The blues is a musical genre distinctly American, one that has given birth to almost all popular forms of modern music from jazz to rock 'n' roll. Its origins rest in the deep south of the United States, in the oppressive environments suffered by African-Americans in the years after slavery, during segregation and the Great Depression as a means to express the sadness and doubt of a people. It is nothing short of ironic that the blues would rise to become one of the most popular musical genres of its day and have an influence that is still felt through the songs being crafted in modern times.
The Origins of Blues Music
The blue's origins relate to the struggles of the south's heavy African-American population in coming up through slavery and entering into a world of inequality, hatred and contempt. The term "blues" is derived from the phrase "blues devils," which means sadness or deep depression. The term appears as early as 1798 in George Coleman's short play, "Blues Devils."
Music developed from these feelings and climate in the deep south of the United States as 12-bar style songs. The term "twelve-bar blues" was created by the song structures of early blue's artists utilizing chord progressions using only the first 12 bars of a sheet of music. This created short, quickly played tunes that would eventually lead to modern radio formatted "three minute pop song."
The First Blues Songs
W.C Handy, a composer and musician of a band known as the Mahara Minstrels, discovered blues music (no news for the deep south) while on a tour of Mississippi during the early 1900s. "According to Handy, while he was waiting for the train," writes about.com, "he heard the unforgettable sound of a man running a knife against the strings of his guitar while he sang, 'Goin' where the Southern cross the Dog.'" A decade later, Handy would publish "Memphis Blues."
The first blues song recorded is reported to have been, "Laughing Song" played by George W. Johnson in 1895. Handy was a bit of a late comer when compared with earliest recordings, but what is significant about his songwriting is the way it caught fire with the people its message represented, the common folk.
The Popularity of the Style Spreads
Blues music spread as people migrated from the deep south to northern states of America in search of work during the Great Depression. When they left their homes, they brought the music with them, and it encouraged the spread of an already well-liked southern art form.
In the wake of that migration, in the 1930s, came one of the greatest influences on popular music of that day and perhaps all song construction going forward. Robert Johnson's landmark recordings, produced in majority in small studios and hotel rooms across the Mississippi Delta, provided the greatest expression of blues music of that time and perhaps since. "Cross Road Blues," recorded by Johnson in 1936, has been performed by artists such as Eric Clapton, Jeff Beck and Jimmy Page.
Blues Music and Rock 'n' Roll
Robert Johnson has been called by some the "grandfather" of rock 'n' roll for his songwriting techniques, vocal phrasing and far reaching impact on modern musicians. In 1986, he was inducted into the Rock & Roll Hall of Fame.
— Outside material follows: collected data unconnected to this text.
(** [buf] is the DMA buffer of the UART, of which [Size] bytes are new. *)
Definition HAL_UARTEx_RxEventCallback (u : uart) (buf : list Z) (Size : Z) : M ym unit :=
  let Size := if RX_DMA_BUF <? Size then RX_DMA_BUF else Size in
  listen ← should_listen u;
  (if (0 <? Size) && (rx_buf_has_ymodem_frame (take (Z.to_nat Size) buf) || listen)
   then now ← HAL_GetTick; on_link (set_s_last_rx_ms now)
   else mret tt);;
  if negb listen then start_rx_dma_one u
  else
    ok ← rx_sm_enqueue u buf Size;
    if negb ok then
      on_rxq (fun q => set_s_chunk_overflow true (set_s_chunk_ovf_uidx u q));;
      HAL_UART_AbortReceive u
    else start_rx_dma_one u.

(** The DMA is stopped when the callback runs, and must be restarted by it. *)
Definition deliver (rx : uart * list Z) : M ym unit :=
  a ← gets (fun y => armed (fst rx) (y_io y));
  if a : bool then
    on_io (set_armed (fst rx) false);;
    HAL_UARTEx_RxEventCallback (fst rx) (snd rx) (zlen (snd rx))
  else mret tt.

Fixpoint deliver_all (l : list (uart * list Z)) : M ym unit :=
  match l with
  | [] => mret tt
  | rx :: l' => deliver rx;; deliver_all l'
  end.

(** A wait of [ms] milliseconds takes the next step of the environment. *)
Definition HAL_Delay (ms : Z) : M ym unit :=
  sc ← gets (fun y => script (y_io y));
  match sc with
  | [] => on_io (fun r => set_tick (tick r +u ms) r)
  | e :: sc' =>
      on_io (fun r => set_script sc' (set_tick (u32 (tick r + ms + e_ms e)) r));;
      deliver_all (e_rx e)
  end.

(** [__HAL_UART_GET_FLAG(hu, UART_FLAG_TC) == RESET]; each look at the flag
    counts, and a set flag ends this wait's count. *)
Definition uart_tc_reset : M ym bool :=
  l ← gets (fun y => tx_busy (y_io y));
  match l with
  | S n :: l' => on_io (set_tx_busy (n :: l'));; mret true
  | O :: l' => on_io (set_tx_busy l');; mret false
  | [] => mret false
  end.

(** The busy wait; a round stands for the looks within one millisecond, during
    which the environment may take a step. *)
Fixpoint tc_loop (fuel : nat) (t0 : Z) : M ym unit :=
  match fuel with
  | O => fun _ => NoFuel
  | S f =>
      reset ← uart_tc_reset;
      if reset : bool then
        now ← HAL_GetTick;
        if 40 <? now -u t0 then mret tt
        else HAL_Delay 1;; tc_loop f t0
      else mret tt
  end.

(** One round per step the environment has left, then at most 42 of one
    millisecond each. *)
Definition uart_wait_tx_line_done (hu : option uart) : M ym unit :=
  match hu with
  | None => mret tt
  | Some _ =>
      t0 ← HAL_GetTick;
      n ← gets (fun y => length (script (y_io y)));
      tc_loop (n + 43) t0;;
      HAL_Delay 10
  end.

Fixpoint repeatM (n : nat) (m : M ym unit) : M ym unit :=
  match n with O => mret tt | S n' => m;; repeatM n' m end.

Definition send_ymodem_cancel_on (hu : option uart) : M ym unit :=
  match hu with
  | None => mret tt
  | Some _ => repeatM YM_CANCEL_BURST (tx_byte hu YM_CAN);; uart_wait_tx_line_done hu
  end.

Definition send_ymodem_cancel : M ym unit := hu ← link s_active; send_ymodem_cancel_on hu.

(** *** Session *)
Definition ota_fail_abort : M ym unit :=
  on ← sess s_ota_session;
  if on : bool then on_ota oo_abort;; on_sess (set_s_ota_session false) else mret tt.

Definition session_vars_clear : M ym unit :=
  on_sess (fun r => mkSess [] [] false 0 255 0 (replicate sizeof_header 0) 0 false 0 0 0 false 0
                      (s_ota_session r));;
  ota_fail_abort.

Definition full_reset : M ym unit :=
  ota_fail_abort;;
  session_vars_clear;;
  now ← HAL_GetTick;
  on_link (fun r => set_s_last_rx_ms now (set_s_last_c_ms now
             (set_g_boot_debug_uart huart1 (set_s_active None (set_s_locked false r)))));;
  on_rxq (fun q => set_s_chunk_ovf_uidx huart1 (set_s_chunk_overflow false
             (set_s_q_w 0 (set_s_q_r 0 q))));;
  start_rx_dma_both.

Definition stream (u : uart) (r : sess_t) : list Z :=
  match u with huart1 => s_sb1 r | huart2 => s_sb2 r end.
Definition set_stream (u : uart) (l : list Z) (r : sess_t) : sess_t :=
  match u with huart1 => set_s_sb1 l r | huart2 => set_s_sb2 l r end.
Definition other (u : uart) : uart := match u with huart1 => huart2 | huart2 => huart1 end.
Lemma total_record_load : ota_returns record_load.
Proof. unfold record_load, record_crc32_without_info_crc32, crc32_one_shot. totals. Qed.
Lemma total_record_store r : ota_returns (record_store r).
Proof. unfold record_store, record_crc32_without_info_crc32, crc32_one_shot, flash_erase_slot. totals. Qed.
Lemma total_boot_slot a : ota_returns (boot_slot a).
Proof. unfold boot_slot, ota_calc_entry_addr_from_header, package_header_crc32_without_header_crc32, crc32_one_shot. totals. Qed.

(** The verification loop: the rest shrinks by a block, or to nothing. *)
Lemma total_crc_body fuel : forall t a n crc first,
  n <= OTA_MODULE_FLASH_COPY_BUF_SIZE * Z.of_nat fuel -> ota_returns (crc_body_loop fuel t a n crc first).
Proof.
  induction fuel as [|fuel IH]; intros t a n crc first Hn; cbn [crc_body_loop];
    destruct (Z.ltb_spec 0 n); try lia; totals.
  apply IH. unfold OTA_MODULE_FLASH_COPY_BUF_SIZE in *.
  destruct (Z.min_spec n 256) as [[? ->]|[? ->]].
  - rewrite Z.sub_diag, u32_small; lia.
  - unfold u32. pose proof (Z.mod_le (n - 256) 4294967296). lia.
Qed.
Lemma total_verify a h : ota_returns (flash_crc32_app_body a h).
Proof.
  unfold flash_crc32_app_body. totals. apply total_crc_body. unfold OTA_MODULE_FLASH_COPY_BUF_SIZE.
  pose proof (Z.div_mod (app_size h) 256). pose proof (Z.mod_pos_bound (app_size h) 256).
  destruct (decide (0 <= app_size h / 256 + 1)); lia.
Qed.

(** The OTA module, over a platform whose callbacks come back, always does. *)
#[export] Instance ota_module_total : OtaOpsTotal (ota_state P).
Proof.
  pose proof total_record_load. pose proof total_record_store. pose proof total_boot_slot. pose proof total_verify.
  exists (fun o => callbacks_return (g_cfg o)).
  - intros h. change (ota_returns (ota_module_ota_download_start (Some h))).
    unfold ota_module_ota_download_start, package_header_crc32_without_header_crc32, crc32_one_shot, flash_erase_slot, slot.
    totals.
  - intros off d n. change (ota_returns (ota_module_ota_download off (Some d) n)). unfold ota_module_ota_download, slot. totals.
  - change (ota_returns ota_module_ota_download_finish). unfold ota_module_ota_download_finish, slot. totals.
  - change (ota_returns ota_module_ota_download_abort). unfold ota_module_ota_download_abort, slot. totals.
  - intros f. change (ota_returns (ota_module_set_boot_ymodem_flag f)). unfold ota_module_set_boot_ymodem_flag. totals.
  - change (ota_returns ota_module_boot_preprocess). unfold ota_module_boot_preprocess, boot_candidate, slot. totals.
  - change (ota_returns ota_module_has_active_app_region). unfold ota_module_has_active_app_region. totals.
Defined.
End OtaTotal.

Section Payload.
Context {OS : Type} `{OtaOpsTotal OS}.
Implicit Types y : ym OS.

(** [m] is calm and its result satisfies [Q]. *)
Definition calmly {A} (m : M (ym OS) A) (y : ym OS) (Q : A -> ym OS -> Prop) : Prop :=
  runs m (fun a y' => ym_wf y' /\ (work y' <= work y)%nat /\ Q a y') y.

Lemma calmly_bind {A B} (m : M (ym OS) A) (f : A -> M (ym OS) B) y (Q : A -> ym OS -> Prop)
    (R : B -> ym OS -> Prop) :
  calmly m y Q -> (forall a y', ym_wf y' -> Q a y' -> calmly (f a) y' R) -> calmly (m ≫= f) y R.
Proof.
  intros Hm Hf. apply runs_bind. eapply runs_mono; [exact Hm|]. intros a y1 (W1 & L1 & Q1).
  eapply runs_mono; [by apply Hf|]. intros b y2 (W2 & L2 & R2). split_and!; auto. lia.
Qed.

Lemma calmly_calm {A} (m : M (ym OS) A) y : calm m -> ym_wf y -> calmly m y (fun _ _ => True).
Proof. intros Hc Hy. eapply runs_mono; [by apply Hc|]. intros a y1 []. done. Qed.

(** Rounds left: one per byte, and one for a header that is already complete. *)
Definition rounds (p : list Z) y : nat := (length p + if s_hdr_done (y_sess y) then 0 else 1)%nat.

Lemma on_sess_calmly f y :
  ym_wf y -> sess_wf (f (y_sess y)) ->
  (length (s_sb1 (f (y_sess y))) + length (s_sb2 (f (y_sess y)))
   <= length (s_sb1 (y_sess y)) + length (s_sb2 (y_sess y)))%nat ->
  calmly (on_sess f) y (fun _ y' => y_sess y' = f (y_sess y)).
Proof. intros (Hq & Hs & Ho) Hf Hl. split; [by split_and!|]. split; [|done]. unfold work. cbn. lia. Qed.

Lemma on_ota_calmly {A} (m : M OS A) y :
  (forall o, oo_inv o -> runs m (fun _ => oo_inv) o) -> ym_wf y ->
  calmly (on_ota m) y (fun _ y' => y_sess y' = y_sess y).
Proof.
  intros Hm (Hq & Hs & Ho). specialize (Hm (y_ota y) Ho). unfold calmly, runs, on_ota, zoom in *.
  destruct (m (y_ota y)); try done.
Qed.

Lemma give_up_calmly y (Q : option (list Z) -> ym OS -> Prop) :
  ym_wf y -> (forall y', Q None y') -> calmly (on_sess (set_s_nak_streak NAK_RETRIES);; mret None) y Q.
Proof.
  intros Hy HQ. apply (calmly_bind _ _ _ (fun _ _ => True)).
  - apply calmly_calm; [|done]. apply calm_sess. intros []. unfold sess_wf. cbn. lia.
  - intros _ y1 W1 _. split_and!; auto.
Qed.
(* ===== verification/YmodemProps.v ===== *)
(** Properties of the bootloader's Ymodem receiver, alone and together with the
    OTA module. *)
From S2P Require Import Prelude FlashPort FlashPortProps OtaModule OtaLaws OtaSession OtaBoot OtaVerify.
From S2P Require Import OtaBoard OtaProps OtaWitness BootYmodem YmodemLaws YmodemTerm YmodemSession YmodemHost.

(** ** A whole session *)
Section Session.
Context {OS : Type} `{RX : OtaReceiver OS}.
Implicit Types y : ym OS.

(** What a host sends: the name block, the data blocks, and EOT twice. *)
Definition host_session (fuel : nat) (u : uart) (name : Z * list Z) (blocks : list (Z * list Z))
  : M (ym OS) unit :=
  recv_frame fuel u (fst name) 0 (snd name);;
  recv_blocks fuel u 1 blocks;;
  recv_eot fuel u;;
  recv_eot fuel u.

Definition blocks_ok (blocks : list (Z * list Z)) : Prop :=
  Forall (fun b => forall s, is_byte s -> block_ok (fst b) s (snd b)) blocks.

(** The blocks reach the OTA module as one package. *)
Lemma session_received fuel u name blocks h tail y :
  header_wf h -> Z.of_nat sizeof_header <= total h < 4294967296 ->
  listening y -> quiet y -> block_ok (fst name) 0 (snd name) -> blocks_ok blocks ->
  rx_idle (y_ota y) h -> payloads blocks = enc_header h ++ tail -> total h <= zlen (payloads blocks) ->
  exists y', (recv_frame (S (S fuel)) u (fst name) 0 (snd name);; recv_blocks (S (S fuel)) u 1 blocks) y = Ret tt y' /\
    linked u y' /\ quiet y' /\ stream u (y_sess y') = [] /\ s_eot_count (y_sess y') = 0 /\
    s_wire_tail_discard (y_sess y') = false /\ s_ota_session (y_sess y') = true /\
    s_hdr_done (y_sess y') = true /\
    rx_open (y_ota y') h (take (Z.to_nat (total h)) (payloads blocks)).
Proof.
  intros Hw Ht Hls Hq Hk Hbs Hid Hpay Hlen.
  destruct (recv_name_frame fuel u y (fst name) (snd name) h tail Hls Hk Hid)
    as (y1 & E1 & L1 & S1 & B1 & Q1 & O1 & C1).
  destruct (recv_blocks_ok h tail Hw Ht fuel u blocks y1 1 [] L1 S1) as (r2 & o2 & E2 & B2 & S2);
    [done|done|done|cbn [app]; unfold file_bytes; by rewrite Hpay|].
  eexists. split; [mrun E1; exact E2|]. destruct B2 as [_ _ B3 B4 _ [_ _ B5]].
  destruct B5 as (D1 & D2 & _ & _ & D3).
  { cbn [app]. unfold zlen, sizeof_header in *. lia. }
  destruct Hq as [K1 K2 K3]. split_and!; try done; [split|..]; cbn [y_rxq y_io].
  - rewrite <- K1, <- C1. clear. induction (length blocks); [done|]. done.
  - by rewrite Q1.
  - by rewrite Q1.
Qed.

Lemma handle_eot_S f u : handle_eot (OS := OS) (S f) u = handle_eot_with (drain_chunks f) (try_consume_frame f u).
Proof. reflexivity. Qed.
The blues, with its melodically tight and easily adaptable song structures lent itself beautifully to the dominant musical form of the 20th century, rock 'n' roll.
Some of the most popular bands of their decades, Cream (a band that included Clapton), Led Zeppelin (Jimmy Page) and The Rolling Stones based most of their song structures off of the 12-bar songwriting constructs of Robert Johnson and other blues players of the deep south. Where the blues had been the most popular music of the early 1900s, rock 'n' roll took up the torch as the music of the everyman heading into the modern era.
Blues in the 21st Century
More bands (mostly white) have come out that bare blues influences over those that dominated the 1990s with their grunge aesthetic. Band of Skulls and The White Stripes are examples of bands that carry the banner waved by Johnson and W.C Handy in making music that is at once tightly woven, expressive and popular among the poorest of peoples. That is the true origin of the blues, for without the depth of emotion that comes with struggle, such a vital art form would not exist.